++++ Stored data

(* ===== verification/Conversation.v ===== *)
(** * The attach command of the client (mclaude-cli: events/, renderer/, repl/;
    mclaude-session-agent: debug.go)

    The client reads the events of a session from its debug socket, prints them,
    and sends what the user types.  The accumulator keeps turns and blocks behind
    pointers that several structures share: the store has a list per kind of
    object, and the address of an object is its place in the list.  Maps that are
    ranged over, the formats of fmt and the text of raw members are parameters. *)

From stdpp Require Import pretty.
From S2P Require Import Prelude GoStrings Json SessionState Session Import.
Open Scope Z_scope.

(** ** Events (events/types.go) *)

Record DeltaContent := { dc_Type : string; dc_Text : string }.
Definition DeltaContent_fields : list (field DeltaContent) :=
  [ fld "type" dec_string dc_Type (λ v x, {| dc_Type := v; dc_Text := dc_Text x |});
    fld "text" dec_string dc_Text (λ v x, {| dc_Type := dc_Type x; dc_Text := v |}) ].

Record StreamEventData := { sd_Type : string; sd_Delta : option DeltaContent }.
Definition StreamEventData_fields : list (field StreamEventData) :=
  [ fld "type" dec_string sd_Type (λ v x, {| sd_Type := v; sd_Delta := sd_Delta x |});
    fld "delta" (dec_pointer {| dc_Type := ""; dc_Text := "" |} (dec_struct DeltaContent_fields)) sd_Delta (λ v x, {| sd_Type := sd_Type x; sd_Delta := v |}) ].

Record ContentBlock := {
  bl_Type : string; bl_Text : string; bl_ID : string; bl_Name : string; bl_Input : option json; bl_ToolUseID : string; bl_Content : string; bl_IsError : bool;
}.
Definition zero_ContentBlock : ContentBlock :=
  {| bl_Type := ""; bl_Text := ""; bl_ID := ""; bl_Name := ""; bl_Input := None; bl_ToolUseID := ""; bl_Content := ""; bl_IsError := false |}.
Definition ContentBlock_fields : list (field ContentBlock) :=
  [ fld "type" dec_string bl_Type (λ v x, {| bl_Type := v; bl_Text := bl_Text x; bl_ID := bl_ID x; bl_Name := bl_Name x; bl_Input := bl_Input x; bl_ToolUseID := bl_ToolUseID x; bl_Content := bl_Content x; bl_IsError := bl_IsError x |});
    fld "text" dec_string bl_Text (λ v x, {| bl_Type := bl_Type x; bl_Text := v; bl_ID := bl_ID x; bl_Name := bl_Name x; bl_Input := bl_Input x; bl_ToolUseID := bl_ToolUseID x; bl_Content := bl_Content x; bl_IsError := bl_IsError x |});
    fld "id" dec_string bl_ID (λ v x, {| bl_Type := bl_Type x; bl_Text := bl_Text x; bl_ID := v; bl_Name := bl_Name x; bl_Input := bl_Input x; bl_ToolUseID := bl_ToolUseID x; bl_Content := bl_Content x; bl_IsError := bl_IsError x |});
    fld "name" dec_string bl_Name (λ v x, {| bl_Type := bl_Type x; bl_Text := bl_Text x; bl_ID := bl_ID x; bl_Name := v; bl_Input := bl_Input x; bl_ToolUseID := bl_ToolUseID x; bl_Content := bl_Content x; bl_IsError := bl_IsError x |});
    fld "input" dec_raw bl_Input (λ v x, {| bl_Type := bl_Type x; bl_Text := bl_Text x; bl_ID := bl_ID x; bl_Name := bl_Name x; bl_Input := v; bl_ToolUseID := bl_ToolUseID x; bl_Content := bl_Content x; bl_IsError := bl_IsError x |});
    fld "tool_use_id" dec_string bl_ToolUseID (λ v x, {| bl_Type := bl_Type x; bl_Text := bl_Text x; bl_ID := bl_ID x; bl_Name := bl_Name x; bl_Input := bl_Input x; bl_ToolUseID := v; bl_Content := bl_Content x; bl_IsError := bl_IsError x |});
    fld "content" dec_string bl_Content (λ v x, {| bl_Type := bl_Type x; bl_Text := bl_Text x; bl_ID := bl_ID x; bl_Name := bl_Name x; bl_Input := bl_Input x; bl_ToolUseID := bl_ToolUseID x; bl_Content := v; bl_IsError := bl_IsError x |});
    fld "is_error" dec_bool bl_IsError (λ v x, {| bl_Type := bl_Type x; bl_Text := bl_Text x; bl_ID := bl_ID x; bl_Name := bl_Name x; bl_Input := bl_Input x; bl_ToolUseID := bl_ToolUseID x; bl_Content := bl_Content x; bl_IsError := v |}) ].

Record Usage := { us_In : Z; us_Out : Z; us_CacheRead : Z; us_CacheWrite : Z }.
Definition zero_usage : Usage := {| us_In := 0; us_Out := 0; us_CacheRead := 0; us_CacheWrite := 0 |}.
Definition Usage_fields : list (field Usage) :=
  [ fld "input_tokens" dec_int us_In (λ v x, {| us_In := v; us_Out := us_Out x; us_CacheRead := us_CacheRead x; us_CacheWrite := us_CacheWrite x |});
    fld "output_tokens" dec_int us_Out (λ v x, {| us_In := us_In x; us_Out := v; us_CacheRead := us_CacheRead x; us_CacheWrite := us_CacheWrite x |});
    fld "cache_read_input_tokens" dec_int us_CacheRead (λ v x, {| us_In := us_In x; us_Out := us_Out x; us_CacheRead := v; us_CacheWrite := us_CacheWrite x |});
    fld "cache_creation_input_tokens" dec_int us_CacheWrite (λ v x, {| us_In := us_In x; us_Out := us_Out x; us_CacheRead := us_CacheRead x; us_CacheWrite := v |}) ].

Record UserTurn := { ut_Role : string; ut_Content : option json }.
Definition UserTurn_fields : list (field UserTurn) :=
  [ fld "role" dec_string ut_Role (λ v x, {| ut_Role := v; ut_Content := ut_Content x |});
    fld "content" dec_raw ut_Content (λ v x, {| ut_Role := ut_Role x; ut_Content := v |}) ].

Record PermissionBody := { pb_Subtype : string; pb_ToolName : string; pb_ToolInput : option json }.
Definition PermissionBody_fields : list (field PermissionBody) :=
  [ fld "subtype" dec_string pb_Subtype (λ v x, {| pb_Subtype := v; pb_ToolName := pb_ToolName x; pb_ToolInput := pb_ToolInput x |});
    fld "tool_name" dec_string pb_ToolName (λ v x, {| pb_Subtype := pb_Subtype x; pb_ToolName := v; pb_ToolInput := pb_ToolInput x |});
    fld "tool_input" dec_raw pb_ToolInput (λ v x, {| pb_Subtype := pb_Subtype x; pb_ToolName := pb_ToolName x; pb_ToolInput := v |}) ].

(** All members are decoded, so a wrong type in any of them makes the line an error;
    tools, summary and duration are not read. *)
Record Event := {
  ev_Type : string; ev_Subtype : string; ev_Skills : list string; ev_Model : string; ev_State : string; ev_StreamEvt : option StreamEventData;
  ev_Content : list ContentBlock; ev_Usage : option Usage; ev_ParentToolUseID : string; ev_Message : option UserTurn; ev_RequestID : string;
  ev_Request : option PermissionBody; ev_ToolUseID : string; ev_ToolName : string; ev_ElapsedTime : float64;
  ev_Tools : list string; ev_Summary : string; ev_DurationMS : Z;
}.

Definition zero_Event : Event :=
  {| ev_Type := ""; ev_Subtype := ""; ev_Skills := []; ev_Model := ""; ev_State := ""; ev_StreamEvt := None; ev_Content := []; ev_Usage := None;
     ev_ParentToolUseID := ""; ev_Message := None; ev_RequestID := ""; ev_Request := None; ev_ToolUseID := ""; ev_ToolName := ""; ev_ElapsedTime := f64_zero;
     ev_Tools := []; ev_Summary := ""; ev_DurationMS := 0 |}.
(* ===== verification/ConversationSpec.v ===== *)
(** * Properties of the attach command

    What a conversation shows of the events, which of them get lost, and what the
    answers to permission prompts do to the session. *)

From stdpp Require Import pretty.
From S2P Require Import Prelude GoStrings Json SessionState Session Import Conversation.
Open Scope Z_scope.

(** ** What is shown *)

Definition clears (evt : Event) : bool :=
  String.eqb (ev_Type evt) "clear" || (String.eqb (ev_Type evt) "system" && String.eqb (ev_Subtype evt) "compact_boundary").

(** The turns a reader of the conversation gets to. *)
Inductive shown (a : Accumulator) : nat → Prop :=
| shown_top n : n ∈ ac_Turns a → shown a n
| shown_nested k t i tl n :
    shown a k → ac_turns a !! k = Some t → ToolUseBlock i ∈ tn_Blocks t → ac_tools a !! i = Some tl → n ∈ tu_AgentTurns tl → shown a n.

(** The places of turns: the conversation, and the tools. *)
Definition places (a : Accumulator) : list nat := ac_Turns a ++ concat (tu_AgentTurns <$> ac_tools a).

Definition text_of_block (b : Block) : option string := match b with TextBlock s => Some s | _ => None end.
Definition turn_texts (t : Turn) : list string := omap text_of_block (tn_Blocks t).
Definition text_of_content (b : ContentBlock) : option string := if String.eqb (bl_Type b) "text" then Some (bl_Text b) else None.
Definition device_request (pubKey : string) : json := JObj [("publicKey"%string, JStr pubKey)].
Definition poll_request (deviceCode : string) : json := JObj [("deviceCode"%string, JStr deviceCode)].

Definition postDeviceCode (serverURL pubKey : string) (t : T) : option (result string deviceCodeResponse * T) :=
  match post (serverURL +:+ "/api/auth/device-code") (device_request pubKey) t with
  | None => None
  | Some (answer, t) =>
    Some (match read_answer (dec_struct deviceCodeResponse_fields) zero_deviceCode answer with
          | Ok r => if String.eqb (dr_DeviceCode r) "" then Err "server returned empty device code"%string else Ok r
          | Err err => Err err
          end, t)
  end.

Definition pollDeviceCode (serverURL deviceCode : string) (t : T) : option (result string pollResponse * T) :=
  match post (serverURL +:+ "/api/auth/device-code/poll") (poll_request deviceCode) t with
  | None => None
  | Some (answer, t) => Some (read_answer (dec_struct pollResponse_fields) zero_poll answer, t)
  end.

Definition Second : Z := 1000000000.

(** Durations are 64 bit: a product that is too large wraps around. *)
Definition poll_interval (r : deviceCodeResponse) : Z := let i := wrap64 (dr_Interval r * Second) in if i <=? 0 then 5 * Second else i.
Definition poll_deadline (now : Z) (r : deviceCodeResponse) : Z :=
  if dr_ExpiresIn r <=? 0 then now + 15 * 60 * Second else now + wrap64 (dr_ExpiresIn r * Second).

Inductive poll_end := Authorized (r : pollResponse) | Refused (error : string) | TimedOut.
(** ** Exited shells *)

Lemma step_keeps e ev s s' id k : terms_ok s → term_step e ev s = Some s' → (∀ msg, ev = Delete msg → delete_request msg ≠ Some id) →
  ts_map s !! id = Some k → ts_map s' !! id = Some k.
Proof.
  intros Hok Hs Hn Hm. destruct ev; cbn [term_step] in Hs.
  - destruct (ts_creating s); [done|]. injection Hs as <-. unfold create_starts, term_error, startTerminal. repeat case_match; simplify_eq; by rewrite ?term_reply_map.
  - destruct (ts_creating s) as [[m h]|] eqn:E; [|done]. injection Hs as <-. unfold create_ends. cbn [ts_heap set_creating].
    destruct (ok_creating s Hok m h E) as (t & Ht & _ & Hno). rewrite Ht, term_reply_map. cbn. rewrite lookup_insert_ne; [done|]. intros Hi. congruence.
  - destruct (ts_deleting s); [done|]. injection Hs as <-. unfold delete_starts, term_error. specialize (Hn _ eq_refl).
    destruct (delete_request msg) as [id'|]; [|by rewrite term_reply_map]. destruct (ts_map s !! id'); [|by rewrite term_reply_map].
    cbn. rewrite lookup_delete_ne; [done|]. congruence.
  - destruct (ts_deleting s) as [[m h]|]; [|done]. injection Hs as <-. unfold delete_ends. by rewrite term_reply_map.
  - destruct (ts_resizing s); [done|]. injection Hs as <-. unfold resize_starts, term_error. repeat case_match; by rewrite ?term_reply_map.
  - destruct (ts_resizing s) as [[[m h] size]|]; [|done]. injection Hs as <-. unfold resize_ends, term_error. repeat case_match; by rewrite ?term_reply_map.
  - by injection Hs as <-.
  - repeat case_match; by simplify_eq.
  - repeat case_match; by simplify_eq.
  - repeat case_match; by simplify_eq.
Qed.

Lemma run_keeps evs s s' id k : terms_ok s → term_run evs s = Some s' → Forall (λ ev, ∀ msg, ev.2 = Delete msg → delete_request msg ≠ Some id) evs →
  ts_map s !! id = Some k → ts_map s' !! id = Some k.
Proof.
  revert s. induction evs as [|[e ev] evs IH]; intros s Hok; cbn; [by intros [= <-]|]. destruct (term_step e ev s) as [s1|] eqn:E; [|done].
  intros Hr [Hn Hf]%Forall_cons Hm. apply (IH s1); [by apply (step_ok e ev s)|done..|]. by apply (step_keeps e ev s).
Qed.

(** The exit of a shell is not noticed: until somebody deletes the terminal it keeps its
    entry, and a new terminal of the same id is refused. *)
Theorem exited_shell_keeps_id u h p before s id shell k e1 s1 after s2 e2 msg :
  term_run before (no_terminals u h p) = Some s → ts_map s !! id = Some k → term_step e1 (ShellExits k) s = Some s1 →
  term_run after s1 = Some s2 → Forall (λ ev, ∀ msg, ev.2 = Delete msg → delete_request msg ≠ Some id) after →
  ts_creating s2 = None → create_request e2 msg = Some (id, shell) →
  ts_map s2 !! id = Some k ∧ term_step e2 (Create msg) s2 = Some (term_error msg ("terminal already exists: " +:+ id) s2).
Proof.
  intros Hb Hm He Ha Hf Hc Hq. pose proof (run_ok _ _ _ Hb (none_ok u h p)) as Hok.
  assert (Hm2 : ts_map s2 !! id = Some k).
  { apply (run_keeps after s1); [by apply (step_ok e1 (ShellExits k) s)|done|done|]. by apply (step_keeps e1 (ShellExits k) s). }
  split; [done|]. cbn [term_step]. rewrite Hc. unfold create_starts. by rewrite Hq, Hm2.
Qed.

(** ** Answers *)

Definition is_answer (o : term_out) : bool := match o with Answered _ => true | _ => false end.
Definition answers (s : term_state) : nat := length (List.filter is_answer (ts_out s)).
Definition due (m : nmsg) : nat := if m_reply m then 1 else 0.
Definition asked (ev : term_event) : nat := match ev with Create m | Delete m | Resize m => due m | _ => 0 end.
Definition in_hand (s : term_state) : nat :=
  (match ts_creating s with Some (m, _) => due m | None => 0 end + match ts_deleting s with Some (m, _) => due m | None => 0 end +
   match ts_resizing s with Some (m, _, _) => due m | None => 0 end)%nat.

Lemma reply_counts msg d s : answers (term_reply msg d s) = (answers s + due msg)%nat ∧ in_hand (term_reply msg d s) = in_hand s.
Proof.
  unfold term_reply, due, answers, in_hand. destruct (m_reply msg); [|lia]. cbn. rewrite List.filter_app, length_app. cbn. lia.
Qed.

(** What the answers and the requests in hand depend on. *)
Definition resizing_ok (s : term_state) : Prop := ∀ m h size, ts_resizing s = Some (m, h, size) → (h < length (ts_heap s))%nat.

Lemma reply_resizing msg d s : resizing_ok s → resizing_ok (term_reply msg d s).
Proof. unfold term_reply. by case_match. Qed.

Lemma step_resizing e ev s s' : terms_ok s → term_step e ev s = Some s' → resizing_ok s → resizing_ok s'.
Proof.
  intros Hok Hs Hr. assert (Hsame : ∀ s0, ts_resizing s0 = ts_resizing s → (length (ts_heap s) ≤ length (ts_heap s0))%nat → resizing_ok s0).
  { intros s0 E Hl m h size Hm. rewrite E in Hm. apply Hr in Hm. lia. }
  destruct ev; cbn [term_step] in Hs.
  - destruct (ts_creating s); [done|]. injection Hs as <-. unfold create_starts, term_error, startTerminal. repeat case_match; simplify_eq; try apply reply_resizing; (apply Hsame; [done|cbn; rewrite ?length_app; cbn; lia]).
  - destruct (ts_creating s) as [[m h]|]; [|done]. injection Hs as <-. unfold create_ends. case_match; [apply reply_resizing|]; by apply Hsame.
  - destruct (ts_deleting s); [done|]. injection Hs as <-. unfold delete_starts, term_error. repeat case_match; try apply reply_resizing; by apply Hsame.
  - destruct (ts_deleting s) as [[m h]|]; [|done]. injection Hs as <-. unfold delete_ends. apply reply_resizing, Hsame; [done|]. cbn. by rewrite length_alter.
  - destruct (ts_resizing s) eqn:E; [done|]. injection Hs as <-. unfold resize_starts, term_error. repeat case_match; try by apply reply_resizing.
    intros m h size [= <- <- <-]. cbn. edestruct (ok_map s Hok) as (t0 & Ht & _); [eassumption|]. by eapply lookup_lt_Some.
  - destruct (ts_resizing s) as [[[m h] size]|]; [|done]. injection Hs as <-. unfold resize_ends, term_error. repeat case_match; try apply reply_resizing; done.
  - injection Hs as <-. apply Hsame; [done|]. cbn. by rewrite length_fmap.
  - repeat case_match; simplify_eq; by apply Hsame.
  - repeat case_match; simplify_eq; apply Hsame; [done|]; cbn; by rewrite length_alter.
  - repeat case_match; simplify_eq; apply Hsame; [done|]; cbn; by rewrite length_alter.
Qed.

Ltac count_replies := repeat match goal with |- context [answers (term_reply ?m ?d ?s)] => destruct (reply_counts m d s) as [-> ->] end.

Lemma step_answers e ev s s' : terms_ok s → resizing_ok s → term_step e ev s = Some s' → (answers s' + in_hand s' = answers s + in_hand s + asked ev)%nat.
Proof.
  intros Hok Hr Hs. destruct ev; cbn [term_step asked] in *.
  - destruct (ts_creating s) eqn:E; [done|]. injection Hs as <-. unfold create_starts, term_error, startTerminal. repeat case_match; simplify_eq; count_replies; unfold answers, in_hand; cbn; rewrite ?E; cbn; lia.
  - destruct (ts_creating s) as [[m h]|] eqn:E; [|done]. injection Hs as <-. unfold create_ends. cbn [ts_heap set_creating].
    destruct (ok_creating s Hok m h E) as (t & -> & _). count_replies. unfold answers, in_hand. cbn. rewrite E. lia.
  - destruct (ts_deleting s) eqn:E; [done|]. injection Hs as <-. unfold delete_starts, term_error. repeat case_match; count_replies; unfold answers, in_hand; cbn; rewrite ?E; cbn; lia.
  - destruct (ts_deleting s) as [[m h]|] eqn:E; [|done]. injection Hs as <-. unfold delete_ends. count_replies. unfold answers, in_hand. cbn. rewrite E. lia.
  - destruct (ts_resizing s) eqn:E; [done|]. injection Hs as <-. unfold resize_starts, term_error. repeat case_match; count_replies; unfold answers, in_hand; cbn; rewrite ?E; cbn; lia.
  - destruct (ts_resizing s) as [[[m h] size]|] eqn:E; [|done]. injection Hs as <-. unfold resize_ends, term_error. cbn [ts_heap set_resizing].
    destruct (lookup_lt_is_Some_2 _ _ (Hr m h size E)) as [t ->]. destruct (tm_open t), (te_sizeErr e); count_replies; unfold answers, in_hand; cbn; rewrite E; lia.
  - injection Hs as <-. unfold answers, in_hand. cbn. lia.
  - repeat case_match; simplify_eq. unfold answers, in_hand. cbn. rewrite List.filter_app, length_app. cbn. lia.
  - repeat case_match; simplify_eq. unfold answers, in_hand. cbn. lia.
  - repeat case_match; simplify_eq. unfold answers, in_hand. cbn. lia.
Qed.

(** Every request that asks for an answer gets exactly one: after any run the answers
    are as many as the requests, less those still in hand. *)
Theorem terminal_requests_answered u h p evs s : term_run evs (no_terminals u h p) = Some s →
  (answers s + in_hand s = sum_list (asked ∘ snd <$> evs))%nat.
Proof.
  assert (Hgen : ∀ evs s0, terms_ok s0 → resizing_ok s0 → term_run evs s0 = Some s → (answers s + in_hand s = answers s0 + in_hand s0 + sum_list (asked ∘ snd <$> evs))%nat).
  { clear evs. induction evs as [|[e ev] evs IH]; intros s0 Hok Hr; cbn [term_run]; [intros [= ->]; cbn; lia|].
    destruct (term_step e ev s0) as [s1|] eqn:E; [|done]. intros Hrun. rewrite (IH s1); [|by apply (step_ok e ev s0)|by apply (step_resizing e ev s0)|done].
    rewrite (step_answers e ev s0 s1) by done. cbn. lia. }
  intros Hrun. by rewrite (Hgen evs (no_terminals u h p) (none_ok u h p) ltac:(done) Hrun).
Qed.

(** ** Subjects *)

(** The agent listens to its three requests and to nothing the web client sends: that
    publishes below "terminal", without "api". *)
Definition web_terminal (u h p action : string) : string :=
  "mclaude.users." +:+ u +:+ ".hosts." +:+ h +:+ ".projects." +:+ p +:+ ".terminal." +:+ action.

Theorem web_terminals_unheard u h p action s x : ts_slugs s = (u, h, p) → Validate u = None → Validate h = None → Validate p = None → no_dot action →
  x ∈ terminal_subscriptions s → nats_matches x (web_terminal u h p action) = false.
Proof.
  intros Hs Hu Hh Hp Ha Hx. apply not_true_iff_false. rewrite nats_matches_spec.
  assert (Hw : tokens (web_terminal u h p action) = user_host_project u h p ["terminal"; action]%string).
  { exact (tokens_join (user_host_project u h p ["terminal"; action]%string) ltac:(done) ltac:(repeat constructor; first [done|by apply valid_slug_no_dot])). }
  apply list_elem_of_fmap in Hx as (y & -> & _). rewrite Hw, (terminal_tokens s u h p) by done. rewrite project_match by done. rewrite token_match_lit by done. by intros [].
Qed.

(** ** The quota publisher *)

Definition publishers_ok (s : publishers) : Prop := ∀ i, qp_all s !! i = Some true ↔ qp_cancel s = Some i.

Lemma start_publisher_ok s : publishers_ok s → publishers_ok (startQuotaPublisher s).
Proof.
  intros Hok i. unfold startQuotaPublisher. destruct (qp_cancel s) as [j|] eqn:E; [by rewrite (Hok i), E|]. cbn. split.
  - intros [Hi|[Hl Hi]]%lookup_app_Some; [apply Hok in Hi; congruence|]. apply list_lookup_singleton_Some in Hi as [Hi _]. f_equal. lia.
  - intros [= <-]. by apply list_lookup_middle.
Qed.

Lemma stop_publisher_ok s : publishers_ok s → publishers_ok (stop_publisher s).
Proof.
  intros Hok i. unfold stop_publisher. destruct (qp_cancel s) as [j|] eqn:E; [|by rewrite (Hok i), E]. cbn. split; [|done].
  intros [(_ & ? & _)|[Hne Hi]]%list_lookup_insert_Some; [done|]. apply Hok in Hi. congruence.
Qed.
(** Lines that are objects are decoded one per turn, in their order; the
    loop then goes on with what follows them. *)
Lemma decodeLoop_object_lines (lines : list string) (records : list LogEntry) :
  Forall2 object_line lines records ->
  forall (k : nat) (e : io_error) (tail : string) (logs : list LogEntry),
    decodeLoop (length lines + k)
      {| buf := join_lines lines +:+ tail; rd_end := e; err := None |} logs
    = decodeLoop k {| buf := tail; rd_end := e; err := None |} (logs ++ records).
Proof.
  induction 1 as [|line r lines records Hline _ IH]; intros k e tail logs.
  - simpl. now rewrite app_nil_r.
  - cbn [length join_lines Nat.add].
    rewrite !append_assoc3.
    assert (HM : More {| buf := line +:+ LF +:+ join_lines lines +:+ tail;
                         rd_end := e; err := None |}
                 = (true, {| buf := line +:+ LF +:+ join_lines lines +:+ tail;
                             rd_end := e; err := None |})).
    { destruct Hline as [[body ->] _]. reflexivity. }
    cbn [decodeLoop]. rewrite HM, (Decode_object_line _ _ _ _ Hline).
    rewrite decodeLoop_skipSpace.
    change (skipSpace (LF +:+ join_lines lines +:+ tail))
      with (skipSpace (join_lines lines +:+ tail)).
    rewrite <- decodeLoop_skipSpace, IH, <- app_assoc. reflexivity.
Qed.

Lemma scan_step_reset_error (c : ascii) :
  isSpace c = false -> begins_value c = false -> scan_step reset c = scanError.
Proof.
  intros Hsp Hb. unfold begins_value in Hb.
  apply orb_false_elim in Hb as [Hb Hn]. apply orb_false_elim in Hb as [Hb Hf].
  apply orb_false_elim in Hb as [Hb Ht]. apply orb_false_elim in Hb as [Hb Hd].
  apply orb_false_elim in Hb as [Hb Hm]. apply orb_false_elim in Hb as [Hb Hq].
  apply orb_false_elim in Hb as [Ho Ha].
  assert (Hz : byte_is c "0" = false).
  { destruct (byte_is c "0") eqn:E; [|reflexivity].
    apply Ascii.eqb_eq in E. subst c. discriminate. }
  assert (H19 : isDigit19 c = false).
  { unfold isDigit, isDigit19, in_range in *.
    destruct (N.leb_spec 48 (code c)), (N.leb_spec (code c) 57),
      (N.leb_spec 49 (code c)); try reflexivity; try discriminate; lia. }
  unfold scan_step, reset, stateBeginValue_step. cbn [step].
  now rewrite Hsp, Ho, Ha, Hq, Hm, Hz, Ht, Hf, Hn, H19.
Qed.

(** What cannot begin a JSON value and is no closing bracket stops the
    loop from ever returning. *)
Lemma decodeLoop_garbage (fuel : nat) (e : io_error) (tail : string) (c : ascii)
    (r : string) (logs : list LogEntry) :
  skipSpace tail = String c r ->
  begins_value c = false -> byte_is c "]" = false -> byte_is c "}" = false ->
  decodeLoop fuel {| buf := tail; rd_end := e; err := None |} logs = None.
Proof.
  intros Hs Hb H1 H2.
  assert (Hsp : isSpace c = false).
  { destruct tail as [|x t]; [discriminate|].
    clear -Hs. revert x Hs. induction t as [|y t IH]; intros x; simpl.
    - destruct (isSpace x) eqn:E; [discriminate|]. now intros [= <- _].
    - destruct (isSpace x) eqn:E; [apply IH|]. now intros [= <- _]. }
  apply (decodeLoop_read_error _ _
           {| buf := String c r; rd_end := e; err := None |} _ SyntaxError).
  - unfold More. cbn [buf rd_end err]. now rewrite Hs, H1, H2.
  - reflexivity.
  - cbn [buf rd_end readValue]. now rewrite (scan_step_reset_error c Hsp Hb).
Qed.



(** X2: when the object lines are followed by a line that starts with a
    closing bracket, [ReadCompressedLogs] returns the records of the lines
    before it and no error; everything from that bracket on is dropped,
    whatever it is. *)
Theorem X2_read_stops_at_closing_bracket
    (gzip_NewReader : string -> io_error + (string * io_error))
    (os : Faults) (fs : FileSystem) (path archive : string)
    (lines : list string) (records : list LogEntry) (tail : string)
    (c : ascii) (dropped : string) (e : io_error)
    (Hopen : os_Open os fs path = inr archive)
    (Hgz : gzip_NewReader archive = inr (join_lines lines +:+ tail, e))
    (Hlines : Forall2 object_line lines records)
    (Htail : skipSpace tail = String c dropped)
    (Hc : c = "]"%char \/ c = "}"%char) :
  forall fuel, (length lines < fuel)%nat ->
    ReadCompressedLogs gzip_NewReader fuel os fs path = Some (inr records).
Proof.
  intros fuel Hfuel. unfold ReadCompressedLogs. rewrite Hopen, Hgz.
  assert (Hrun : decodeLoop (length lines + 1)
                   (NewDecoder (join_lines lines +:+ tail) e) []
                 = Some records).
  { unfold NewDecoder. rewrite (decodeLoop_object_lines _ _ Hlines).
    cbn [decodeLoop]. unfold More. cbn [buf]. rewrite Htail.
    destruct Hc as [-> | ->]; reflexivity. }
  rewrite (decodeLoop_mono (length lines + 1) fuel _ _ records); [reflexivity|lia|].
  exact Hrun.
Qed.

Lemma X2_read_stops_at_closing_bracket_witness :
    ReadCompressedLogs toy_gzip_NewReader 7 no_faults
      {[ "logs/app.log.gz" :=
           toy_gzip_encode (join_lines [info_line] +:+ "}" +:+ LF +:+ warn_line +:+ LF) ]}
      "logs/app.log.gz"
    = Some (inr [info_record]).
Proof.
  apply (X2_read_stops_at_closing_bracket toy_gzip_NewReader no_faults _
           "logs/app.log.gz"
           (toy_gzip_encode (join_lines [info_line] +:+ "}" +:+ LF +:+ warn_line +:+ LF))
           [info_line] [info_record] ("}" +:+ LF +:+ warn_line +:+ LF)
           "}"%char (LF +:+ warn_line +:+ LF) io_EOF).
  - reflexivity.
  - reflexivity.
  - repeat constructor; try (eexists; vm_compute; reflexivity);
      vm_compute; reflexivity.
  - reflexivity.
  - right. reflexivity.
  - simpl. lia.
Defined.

++++++++

Exercise brief:
Starting with the first line of the records, repeat every line up to and including the one containing "ranged over, the", and nothing else.

Result of this task:
(* ===== verification/Conversation.v ===== *)
(** * The attach command of the client (mclaude-cli: events/, renderer/, repl/;
    mclaude-session-agent: debug.go)

    The client reads the events of a session from its debug socket, prints them,
    and sends what the user types.  The accumulator keeps turns and blocks behind
    pointers that several structures share: the store has a list per kind of
    object, and the address of an object is its place in the list.  Maps that are
    ranged over, the formats of fmt and the text of raw members are parameters. *)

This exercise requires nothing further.